Increasing dietary cholesterol induces different regulation of classic and alternative bile acid synthesis.
JOURNAL OF CLINICAL INVESTIGATION(1999)
摘要
We investigated the effect of increasing dietary cholesterol on bile acid pool sizes and the regulation of the two bile acid synthetic pathways (classic, via cholesterol 7 alpha-hydroxylase, and alternative, via sterol 27-hydroxylase) in New Zealand white rabbits fed 3 g cholesterol/per day for up to 15 days. Feeding cholesterol for one day increased hepatic cholesterol 75% and cholesterol 7 alpha-hydroxylase activity 1.6 times without significant change of bile acid pool size or sterol 27-hydroxylase activity. After three days of cholesterol feeding, the bile acid pool size increased 83% (P < 0.01), and further feeding produced 10%-20% increments, whereas cholesterol 7 alpha-hydroxylase activity declined progressively to 60% below baseline.
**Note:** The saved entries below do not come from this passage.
(** *** The scenario of the specification: bound 3, fields A, B, C, D *)

Lemma get_fresh_field rangeOrder c schemaHash key bound :
  len (bucketOf c schemaHash) < bound <= GoInt.max_int ->
  bucketOf c schemaHash !! key = None ->
  let after := getFrequencyCounterBounded rangeOrder c schemaHash key bound in
  after.2 = Some (NewFrequencyCounter key)
  /\ bucketOf after.1 schemaHash = <[key := NewFrequencyCounter key]> (bucketOf c schemaHash)
  /\ len (bucketOf after.1 schemaHash) = len (bucketOf c schemaHash) + 1.
Proof.
  intros Hb Hk. simpl. rewrite get_below_bound by done. simpl. rewrite Hk. simpl.
  rewrite bucketOf_insert. repeat split.
  unfold len. rewrite map_size_insert_None by done. lia.
Qed.

(** C8. From a cache with no bucket for the schema hash and bound 3,
    the calls for fields A, B, C, D in this order create counters for
    exactly A, B and C and return no counter for D, which leaves the
    three tracked fields A, B, C; a later call on the same schema hash
    with bound 2 trims the bucket to exactly 2 of them. *)
Theorem scenario_bound_three_then_two ro1 ro2 ro3 ro4 ro5 c schemaHash key :
  c !! schemaHash = None ->
  range_order ro5 ->
  let s1 := getFrequencyCounterBounded ro1 c schemaHash "A" 3 in
  let s2 := getFrequencyCounterBounded ro2 s1.1 schemaHash "B" 3 in
  let s3 := getFrequencyCounterBounded ro3 s2.1 schemaHash "C" 3 in
  let s4 := getFrequencyCounterBounded ro4 s3.1 schemaHash "D" 3 in
  let s5 := getFrequencyCounterBounded ro5 s4.1 schemaHash key 2 in
  s1.2 = Some (NewFrequencyCounter "A")
  /\ s2.2 = Some (NewFrequencyCounter "B")
  /\ s3.2 = Some (NewFrequencyCounter "C")
  /\ s4.2 = None
  /\ bucketOf s4.1 schemaHash =
       <["C" := NewFrequencyCounter "C"]>
         (<["B" := NewFrequencyCounter "B"]> (<["A" := NewFrequencyCounter "A"]> ∅))
  /\ len (bucketOf s4.1 schemaHash) = 3
  /\ bucketOf s5.1 schemaHash ⊆ bucketOf s4.1 schemaHash
  /\ len (bucketOf s5.1 schemaHash) = 2.
Proof.
  intros Hc Hp. cbv zeta.
  assert (H0 : bucketOf c schemaHash = ∅) by (unfold bucketOf; by rewrite Hc).
  destruct (get_fresh_field ro1 c schemaHash "A" 3) as (HA & HbA & HlA).
  { rewrite H0, len_empty, max_int_value. lia. }
  { by rewrite H0. }
  rewrite H0 in HbA, HlA. rewrite len_empty in HlA.
  set (c1 := (getFrequencyCounterBounded ro1 c schemaHash "A" 3).1) in *.
  destruct (get_fresh_field ro2 c1 schemaHash "B" 3) as (HB & HbB & HlB).
  { rewrite HlA, max_int_value. lia. }
  { rewrite HbA. by rewrite lookup_insert_ne. }
  rewrite HbA in HbB. rewrite HlA in HlB.
  set (c2 := (getFrequencyCounterBounded ro2 c1 schemaHash "B" 3).1) in *.
  destruct (get_fresh_field ro3 c2 schemaHash "C" 3) as (HC & HbC & HlC).
  { rewrite HlB, max_int_value. lia. }
  { rewrite HbB. by rewrite !lookup_insert_ne. }
  rewrite HbB in HbC. rewrite HlB in HlC.
  set (c3 := (getFrequencyCounterBounded ro3 c2 schemaHash "C" 3).1) in *.
  assert (HD : getFrequencyCounterBounded ro4 c3 schemaHash "D" 3 =
               (<[schemaHash := bucketOf c3 schemaHash]> c3, None)).
  { rewrite get_at_bound by done. f_equal.
    rewrite HbC. by rewrite !lookup_insert_ne. }
  rewrite HD. simpl. rewrite bucketOf_insert.
  split; [done|]. split; [done|]. split; [done|]. split; [done|].
  split; [done|]. split; [done|].
  set (c4 := <[schemaHash := bucketOf c3 schemaHash]> c3).
  assert (Hb4 : bucketOf c4 schemaHash = bucketOf c3 schemaHash)
    by apply bucketOf_insert.
  rewrite get_above_bound by (rewrite Hb4, HlC, ?max_int_value; lia).
  simpl. rewrite bucketOf_insert, Hb4. split; [apply trimLoop_subseteq|].
  rewrite trimLoop_range_len by (rewrite ?HlC, ?max_int_value; done || lia).
  lia.
Qed.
In contrast, sterol 27-hydroxylase activity rose 58% after three days of cholesterol feeding and remained elevated with continued intake. Bile drainage depleted the bile acid pool and stimulated downregulated cholesterol 7 alpha-hydroxylase activity but did not affect sterol 27-hydroxylase activity. Thus, increasing hepatic cholesterol does not directly inhibit cholesterol 7 alpha-hydroxylase and initially favors enzyme induction, whereas increased bile acid pool is the most powerful inhibitor of cholesterol 7 alpha-hydroxylase. Sterol 27-hydroxylase is insensitive to the bile acid flux but is upregulated by increasing hepatic cholesterol.